Watch: Biden on Vaccines: ‘I Don’t Trust Donald Trump’

“We have clear scientific evidence [masks] work,” Redfield said, holding up his own mask for emphasis. “This face mask is more guaranteed to protect me against Covid-19 than when I take a Covid vaccine.”

That’ll come as bad news to Trump, who often floats the idea of a “miracle” vaccine appearing just days before Election Day. And Redfield is right: due to genetic or other biological complications, any Covid-19 vaccine will likely be ineffective for a portion of the population. What’s more, Redfield made clear there’s no certainty a vaccine will last longer than a more traditional flu vaccine (which has to be reissued every year).

Redfield’s remarks came less than a day after Trump stunned many medical experts by using his ABC News town hall to peddle another scientifically bogus, medically dangerous anti-mask rant. We can safely presume that such rants are designed more to stoke the passions of his supporters than to provide useful advice to Americans facing a deadly public health crisis. That’s just fine with him.
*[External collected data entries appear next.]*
(* ===== verification/EventStoreTests.v ===== *)
(** * The unit tests of [orbitrelay-storage-sqlite]

    [mod tests] of [orbitrelay-storage-sqlite/src/lib.rs], on the model: every
    call goes through the command queue of an opened store. *)

From S2P Require Import Prelude Kernel Sql EventStore EventLog EventReplay Worker WorkerApi EventWorker.
From S2P Require Import StoreCalls TestKit.

Section tests.
#[local] Existing Instances Demo.demo_kernel Demo.demo_laws Demo.event_eq_dec.
Abbreviation C := (conn EventDb SqliteError).
Abbreviation Error := (StorageError EventId).
Abbreviation worker := (worker (Cmd := EventCommand) (R := EventReply) (S := C)).

(** An opened [SQLiteEventStore]. *)
Record Handle := mkHandle { physical_store_id : EntityId; continuation_epoch : EntityId; live : worker }.
Abbreviation test := (script Handle).
#[local] Existing Instance event_api.
Abbreviation api h := (event_api (physical_store_id h) (continuation_epoch h)).
Abbreviation exec h := (EventWorker.exec_command (physical_store_id h) (continuation_epoch h)).

(** [SQLiteEventStore::open] on a file; [id] and [epoch] are the two
    [EntityId::new()]. *)
Definition open_file (id epoch : EntityId) (db : EventDb) : result Error Handle :=
  let '(r, _) := EventWorker.open_with_queue_capacity 256 true "ok" id epoch (mkConn db None []) in
  '(id, epoch, w) ← r; Ok (mkHandle id epoch w).
Definition empty_file : EventDb := mkEventDb ∅ [].
Definition file (h : Handle) : EventDb := committed (store (live h)).

Definition call {A} (m : EventMethod A) : test (result Error A) := λ h,
  match ask (StoreApi0 := api h) (exec h) 256 m (live h) with
  | (Some r, w) => Some (r, mkHandle (physical_store_id h) (continuation_epoch h) w)
  | (None, _) => None
  end.
Definition close : test () := put (λ h,
  mkHandle (physical_store_id h) (continuation_epoch h) (shut (exec h) 256 (live h))).
(** [SQLiteEventStore::open(&path)] on the same file *)
Definition reopen (id epoch : EntityId) : test (result Error ()) := λ h,
  match open_file id epoch (file h) with
  | Ok h' => Some (Ok (), h')
  | Err e => Some (Err e, h)
  end.
(** A statement on a raw connection *)
Definition raw (f : EventDb → EventDb) : test () := put (λ h,
  let w := live h in let c := store w in
  mkHandle (physical_store_id h) (continuation_epoch h)
    (mkWorker (closed w) (has_sender w) (queue w) (running w) (mkConn (f (committed c)) (working c) (plan c))
       (clients w) (closing w) (accepted w) (executed w))).
Definition opened (id epoch : EntityId) (body : test ()) : bool :=
  match open_file id epoch empty_file with Ok h => passes body h | Err _ => false end.

(** [fn event] *)
Definition event (id session : string) (occurred_at : Z) (kind : string) : Event :=
  Event_new (Kernel := Demo.demo_kernel) id session "actor" "action" kind (show_u64 occurred_at) "{}" "{}".
Abbreviation append e := (call (event_append e)).
Abbreviation query q := (call (event_query q)).
Abbreviation all := Demo.query_all.

Definition persists_events_and_order_across_reopen : bool :=
  let first := event "e1" "s" 200 "second" in
  let second := event "e2" "s" 100 "first" in
  opened "store" "epoch" (
    _ ← append first ≫= expect; _ ← append second ≫= expect;
    id ← get physical_store_id;
    close;;
    _ ← reopen "other" "later" ≫= expect;
    id' ← get physical_store_id; assert_eq (id' : string) id;;
    page ← query all ≫= expect;
    match page_events page with
    | a :: b :: _ =>
        assert_eq (stored_event_of a) first;; assert_eq (stored_event_of b) second;;
        assert_ne (stored_cursor a : Demo.position) (stored_cursor b)
    | _ => assert false
    end;;
    close).
Example persists_events_and_order_across_reopen_passes : persists_events_and_order_across_reopen = true.
Proof. vm_compute. reflexivity. Qed.

Definition idempotency_and_conflict_match_memory_semantics : bool :=
  let original := event "e1" "s1" 1 "fact" in
  opened "store" "epoch" (
    first ← append original ≫= expect;
    duplicate ← append original ≫= expect;
    assert_eq (first : Demo.position * Demo.event) duplicate;;
    conflict ← append (event "e1" "s2" 2 "other") ≫= expect_err;
    match conflict with EventConflict id => assert_eq (id : string) "e1" | _ => assert false end;;
    close).
Example idempotency_and_conflict_match_memory_semantics_passes : idempotency_and_conflict_match_memory_semantics = true.
Proof. vm_compute. reflexivity. Qed.

Definition checkpoint_excludes_later_events_and_old_tokens_invalidate : bool :=
  opened "store" "epoch" (
    _ ← append (event "e1" "s" 1 "one") ≫= expect;
    _ ← append (event "e2" "s" 2 "two") ≫= expect;
    checkpoint ← call event_capture_checkpoint ≫= expect;
    page ← query (query_with_limit 1 all) ≫= expect;
    let cursor := page_next_cursor page in
    _ ← append (event "e3" "s" 3 "three") ≫= expect;
    bounded ← query (query_before checkpoint all) ≫= expect;
    assert_eq (length (page_events bounded)) 2%nat;;
    close;;
    _ ← reopen "other" "later" ≫= expect;
    r ← query (query_before checkpoint all); assert (negb (is_ok r));;
    match cursor with
    | Some cursor => r ← query (query_after cursor all); assert (negb (is_ok r))
    | None => mret ()
    end;;
    close).
Example checkpoint_excludes_later_events_and_old_tokens_invalidate_passes :
  checkpoint_excludes_later_events_and_old_tokens_invalidate = true.
Proof. vm_compute. reflexivity. Qed.

(** The 32 tasks: all get past the check and hold a sender, then all send, and
    only then the worker runs. *)
Definition concurrent_events : list Event :=
  (λ i, event (show_u64 (Z.of_nat i)) "s" (Z.of_nat i) "concurrent") <$> seq 0 32.
Definition spawn_all : test () := put (λ h,
  mkHandle (physical_store_id h) (continuation_epoch h)
    (play (exec h) 256
       ((CheckClosed <$> seq 0 32) ++ (CloneSender <$> seq 0 32) ++
        imap (λ i e, TrySend i (Append e)) (rev concurrent_events) ++ replicate 32 Worker.Worker) (live h))).
Definition appended (t : nat) (h : Handle) : bool :=
  match clients (live h) !! t with Some (CDone (Answer (AppendReply r))) => is_ok r | _ => false end.
Definition concurrent_appends_have_unique_stable_order : bool :=
  opened "store" "epoch" (
    spawn_all;;
    joined ← get (λ h, forallb (λ t, appended t h) (seq 0 32)); assert joined;;
    page ← query (query_with_limit 100 all) ≫= expect;
    assert_eq (length (page_events page)) 32%nat;;
    let cursors := (λ stored, (stored_cursor stored : Demo.position).2) <$> page_events page in
    assert_eq (length (List.filter (λ p, p.1 <? p.2) (zip cursors (tail cursors)))) 31%nat;;
    close).
Example concurrent_appends_have_unique_stable_order_passes : concurrent_appends_have_unique_stable_order = true.
Proof. vm_compute. reflexivity. Qed.

Definition is_backend_failure (r : result Error ()) : bool :=
  match r with Err (BackendFailure _) => true | _ => false end.
Definition rejects_schema_that_is_newer_than_supported : bool :=
  opened "store" "epoch" (
    close;;
    raw (λ db, mkEventDb (<["schema_version" := "999"]> (storage_metadata db)) (events db));;
    r ← reopen "other" "later"; assert (is_backend_failure r)).
Example rejects_schema_that_is_newer_than_supported_passes : rejects_schema_that_is_newer_than_supported = true.
Proof. vm_compute. reflexivity. Qed.

Definition malformed_event_row_fails_integrity_gate : bool :=
  opened "store" "epoch" (
    close;;
    raw (λ db, mkEventDb (storage_metadata db) (events db ++
      [mkStoredRow 0 "not-an-id" "not-an-id" "not-an-id" "not-an-id" "null" "event" "{}" "{}"]));;
    r ← reopen "other" "later"; assert (is_backend_failure r)).
Example malformed_event_row_fails_integrity_gate_passes : malformed_event_row_fails_integrity_gate = true.
Proof. vm_compute. reflexivity. Qed.

Definition close_stops_accepting_commands : bool :=
  opened "store" "epoch" (
    close;;
    error ← query all ≫= expect_err;
    match error with BackendUnavailable _ => mret () | _ => assert false end).
Example close_stops_accepting_commands_passes : close_stops_accepting_commands = true.
Proof. vm_compute. reflexivity. Qed.

Definition supports_filters_and_cursor_pagination : bool :=
  opened "store" "epoch" (
    _ ← append (event "e1" "s" 100 "selected") ≫= expect;
    _ ← append (event "e2" "s" 200 "selected") ≫= expect;
    _ ← append (event "e3" "s" 300 "other") ≫= expect;
    page ← query (query_with_limit 1 (Demo.with_time_range 50 250
             (query_with_event_type "selected" (query_for_session "s")))) ≫= expect;
    assert_eq (length (page_events page)) 1%nat;;
    cursor ← expect_some (page_next_cursor page);
    second ← query (query_after cursor (query_with_limit 1 (query_with_event_type "selected" all))) ≫= expect;
    assert_eq (length (page_events second)) 1%nat;;
    close).
Example supports_filters_and_cursor_pagination_passes : supports_filters_and_cursor_pagination = true.
Proof. vm_compute. reflexivity. Qed.

(** The second store has its own handle. *)
Definition rejects_tokens_from_another_database : bool :=
  match open_file "second" "epoch2" empty_file with
  | Err _ => false
  | Ok second =>
      opened "first" "epoch1" (
        checkpoint ← call event_capture_checkpoint ≫= expect;
        put (λ _, second);;
        error ← query (query_before checkpoint all) ≫= expect_err;
        match error with InvalidCheckpoint _ => mret () | _ => assert false end;;
        close)
  end.
Example rejects_tokens_from_another_database_passes : rejects_tokens_from_another_database = true.
Proof. vm_compute. reflexivity. Qed.
End tests.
The opposite realities presented by Trump and his own government’s medical experts no longer surprise most Americans — a US News & World Report poll released on Tuesday showed more than half of adults no longer trust Trump to tell them the truth about Covid-19 or a possible vaccine. Faced with a pandemic of unprecedented scope and seemingly unending duration, Americans across the country are growing accustomed to the presidential leadership vacuum.

After six months and 200,000 deaths, Department of Health and Human Services Assistant Secretary for Health Admiral Brett Giroir admitted there are still vast areas of rural America at risk — especially Native American lands, where coronavirus infections occur at nearly four times the rate of white communities. God help us if that passes for “victory” in the Trump leadership handbook.

Just as concerning — and one of the few areas where Senate Democrats and Republicans agreed at Wednesday’s hearing — is the total lack of transparency about how Trump’s HHS and CDC are spending the billions of taxpayer dollars authorized by the CARES Act in March.

Part of that chaos can be explained by Trump’s lazy attitude toward filling critical public health vacancies in his own administration. HHS Assistant Secretary for Preparedness Robert Kadlec in particular seemed decidedly unprepared for today’s hearing. That shouldn’t surprise anyone, given that Kadlec has been in his current role less than a month. Kadlec’s inability to account for hundreds of millions of dollars in HHS appropriations drew the ire of even Trump-defending Republicans.

“The appropriating committee appropriates… in ways we think appropriate,” Chairman Roy Blunt scolded. “You can’t just ignore that” and reroute money without congressional oversight, he added.

Kansas Sen. Jerry Moran was equally confused. “I can’t determine if there’s any plan to be helpful” to senior living facilities, Moran told Kadlec of HHS’ mushy-footed approach to addressing the pandemic’s high mortality rate among senior citizens in assisted care facilities and rehabilitation centers.

If even Republicans can’t defend what the Trump administration is — or isn’t — doing to protect the country from Covid-19, why should voters trust a single word Trump offers on the coronavirus? For an increasing number of voters in key swing states like Wisconsin and Pennsylvania, Trump’s catastrophic mishandling of Covid-19 has done something incredible: it’s turned them into Joe Biden voters.

CDC Director Redfield made clear that Americans are likely to face another hard year as we await the broad availability of a safe and effective coronavirus vaccine. The United States deserves leadership that cares about transparency and believes in science. If we want Covid-19 to vanish, Donald Trump must vanish too.